Session Information
09 SES 07 B, Assessments and Feedback in Primary and Secondary Education
Paper Session
Contribution
The prevalence of inequality in learning outcomes have long been established in the field of sociology and educational research (see i.e. Teese et al., 2007) and the socioeconomic background (SES) of the students have repeatedly been found to account for a substantial portion of the variation in school performance. Secondary analysis of data from the international large scale assessment study PISA for example suggest that an average on 12% of the variation in performance can be explained by the SES of the student across the participating countries (see Figure II.2.5 in OECD, 2019).
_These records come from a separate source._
(* ===== verification/BootstrapUp.v ===== *)
(** * Bootstrapping a stream (src/pkg/node/node.go)

    The bounded waits for ready carriers, what the Germany node does with a new
    up stream (decode the header, dial the target, wait for the down carrier,
    set the session up, send the verdict), and the Iran node's wait for that
    verdict.  What other goroutines do meanwhile is an argument: the states a
    wait observes, the outcome of the dial, a close that overtakes the
    activation. *)
From S2P Require Export Node TargetDial.
From S2P Require Import CarrierOps Relay.
#[local] Open Scope Z_scope.

(** ** Waiting for carriers *)

Inductive wait_error := WaitCancelled | WaitTimeout.

(** What ends the select: a readiness signal, the node's context, the deadline. *)
Inductive wake := Signal (dir : Direction) | CtxEnd | Expired.

Section wait.
Context {C : Type} `{!CarrierOps C}.

(** One turn of the loop: the node when the handles are read, the node when the
    select returns, and why it does. *)
Record turn := mkTurn { t_check : Node (C := C); t_wake : Node (C := C); t_why : wake }.

(** [None]: still waiting after these turns. *)
Fixpoint waitCarriers (ts : list turn) : option (res wait_error (href * href)) :=
  match ts with
  | [] => None
  | t :: ts =>
      match currentIfReadyBoth (t_check t) with
      | (Some upH, Some downH) => Some (Ok (upH, downH))
      | _ => match t_why t with
             | Signal _ => waitCarriers ts
             | CtxEnd => Some (Err WaitCancelled)
             | Expired => Some (Err WaitTimeout)
             end
      end
  end.

Fixpoint waitCarrierReady (dir : Direction) (ts : list turn) : option (res wait_error href) :=
  match ts with
  | [] => None
  | t :: ts =>
      match currentIfReady dir (t_check t) with
      | Some h => Some (Ok h)
      | None => match t_why t with
                | Signal _ => waitCarrierReady dir ts
                | CtxEnd => Some (Err WaitCancelled)
                | Expired => Some (Err WaitTimeout)
                end
      end
  end.

(** waitCarriers selects only on the signals of the directions that were not
    ready; a signal is a channel that is closed when the select returns. *)
Definition select_ok (t : turn) : Prop :=
  match t_why t with
  | Signal dir => currentIfReady dir (t_check t) = None ∧ readyClosed dir (t_wake t) = true
  | _ => True
  end.
End wait.
Arguments turn : clear implicits.

(** ** The Germany side of a new stream *)

Inductive boot_eff :=
| AckSent (status : Z)          (* FrameBootstrapAck on the up carrier *)
| StreamTerminated              (* Terminate of the up stream, with its FrameClose *)
| TargetClosed                  (* targetConn.Close() *)
| ErrorCounted | DialTimeoutCounted | DialBreakerCounted | DialFailureCounted | DialSuccessCounted
| SessionStartCounted
| AnchorSent | UpConsumerStarted | DownRelayStarted.

Section bootstrap.
Context {C : Type} `{!CarrierOps C}.

(** The target dial, with or without the governor, on "host:port". *)
Context (dial : gostring → res error connID).

(** [first]: what the stream's channel delivers, [None] when it is closed,
    [Some None] for a FrameClose; [ready]: the outcome of waitCarrierReady;
    [picked]: pickDownForNewStream's answer; [overtaken]: a close of the session,
    with its reason, between its indexing and its activation; [credits]: whether
    the credit plane is on. *)
Record bootstrap := mkBoot {
  first : option (option (list byte));
  ready : res wait_error href;
  picked : option href;
  overtaken : option gostring;
  credits : bool
}.

(** The terminating refusal: the verdict, then the end of the stream. *)
Definition drop (h : href) (id status : Z) (n : Node (C := C)) : list boot_eff * Node :=
  ([AckSent status; StreamTerminated; ErrorCounted],
   setCarrier h (carrier_terminate id) (send h id FrameBootstrapAck (EncodeBootstrapAckPayload status) n)).

Definition prepend (es : list boot_eff) (r : list boot_eff * Node (C := C)) : list boot_eff * Node :=
  (es ++ fst r, snd r).

(** The session as NewSession and the assignments after it leave it. *)
Definition freshSession (target : connID) (id : Z) : Session :=
  NewSession None (Some target) (Some NewAttachment) (Some NewAttachment) id id.

Definition putSession (r : ref) (s : Session) (n : Node (C := C)) : Node :=
  n <| heap := λ r', if bool_decide (r' = r) then s else heap n r' |>.

(** The session [r] once the down stream is registered. *)
Definition launch (r : ref) (target : connID) (h downH : href) (id : Z) (b : bootstrap) (n : Node (C := C))
  : list boot_eff * Node :=
  let n := putSession r (freshSession target id) n in
  let n := n <| store := AddStream (heap n) r (Session.Add (heap n) (sids n r) r (store n)) |> in
  let n := match overtaken b with Some why => onSession r (SClose why) n | None => n end in
  if negb (fst (Activate (heap n r))) then
    ([SessionStartCounted; AckSent 1],
     onSession r (SClose (lit "activation failed"))
       (send h id FrameBootstrapAck (EncodeBootstrapAckPayload 1) n))
  else
    let n := onSession r SActivate n in
    let n := onSession r (SAtt DirUp (AAttach (genH n h))) n in
    let n := onSession r (SAtt DirDown (AAttach (genH n downH))) n in
    ([SessionStartCounted] ++ (if credits b then [AnchorSent] else [])
       ++ [UpConsumerStarted; DownRelayStarted; AckSent 0],
     send h id FrameBootstrapAck (EncodeBootstrapAckPayload 0) n).

Definition dialFailure (e : error) : list boot_eff :=
  (if Is e ErrTargetBreakerOpen then [DialBreakerCounted]
   else if Is e ErrTargetDialTimeout then [DialTimeoutCounted] else []) ++ [DialFailureCounted].

Definition bootstrapUpStream (r : ref) (h : href) (id : Z) (b : bootstrap) (n : Node (C := C)) : list boot_eff * Node :=
  match first b with
  | None | Some None => ([], n)
  | Some (Some p) =>
      match ParseDestinationFromBuf p with
      | None => drop h id 1 n
      | Some dest =>
          match dial (JoinHostPort (Addr dest) (itoa (Port dest))) with
          | Err e => prepend (dialFailure e) (drop h id (bootstrapAckStatus (Some e)) n)
          | Ok target =>
              prepend [DialSuccessCounted]
                match ready b with
                | Err _ => prepend [TargetClosed] (drop h id 1 n)
                | Ok downH =>
                    let downH := default downH (picked b) in
                    match handlesT n !! downH with
                    | None => ([], n)
                    | Some d =>
                        let '(ok, d') := carrier_register id (h_carrier d) in
                        let n := setCarrier downH (λ _, d') n in
                        if negb ok then prepend [TargetClosed] (drop h id 1 n)
                        else launch r target h downH id b n
                    end
                end
          end
      end
  end.
End bootstrap.

(** ** The Iran side *)

Section verdict.
Context {C : Type} `{!CarrierOps C}.

(** The peer's verdict arrives on any carrier. *)
Definition onBootstrapAck (streamID status : Z) (n : Node (C := C)) : Node :=
  match GetByStream streamID (store n) with
  | None => n
  | Some r => onSession r (SResolve status) n
  end.

(** StartSessionAndWait, given the outcome of the setup and the session when
    the wait returns. *)
Definition startSessionAndWait (started : option start_error) (s : Session) : Z :=
  match started with
  | Some _ => 1
  | None => default BootstrapEndedWithoutResult (fst (WaitBootstrap s))
  end.
End verdict.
Consequently, much research within the field of education has been preoccupied with learning more about how this inequality arises and how to mitigate it.
A common trait from this research is that students from high-SES homes have a relative advantage compared to low-SES students. This advantage have many names in the literature: cultural capital (Bourdieu & Passeron, 1990), non-cognitive skills (Liu, 2020) and speech codes (Bernstein, 1971) to name just a few. Using differing terms and based on different theoretical points of origin, these theories all seem to suggest that high-SES students through their primary socialization in their familes are equipped with a set of competencies, which in an institutional setting like the school are utilized for educational success. While these theoretical explanations have been profoundly and meticulously discussed in sociological and educational research for at least fifty years (Gamoran & Long, 2007), empirical studies that test a complete model on how a) high-SES parents transmit or foster these crucial competencies at their offspring, b) how these competencies come at play inside the classroom and, c) how this specific employment of the competencies turns out as educational success, are still sparse. One specific reason is that data sets containing all the relevant information to test the full model empirically are very rare. However, by combining four longitudinal data sets on the same group of students in the Danish compulsory school and follow them throughout fourth, fifth and sixth grade, I will be able to test the full model empirically.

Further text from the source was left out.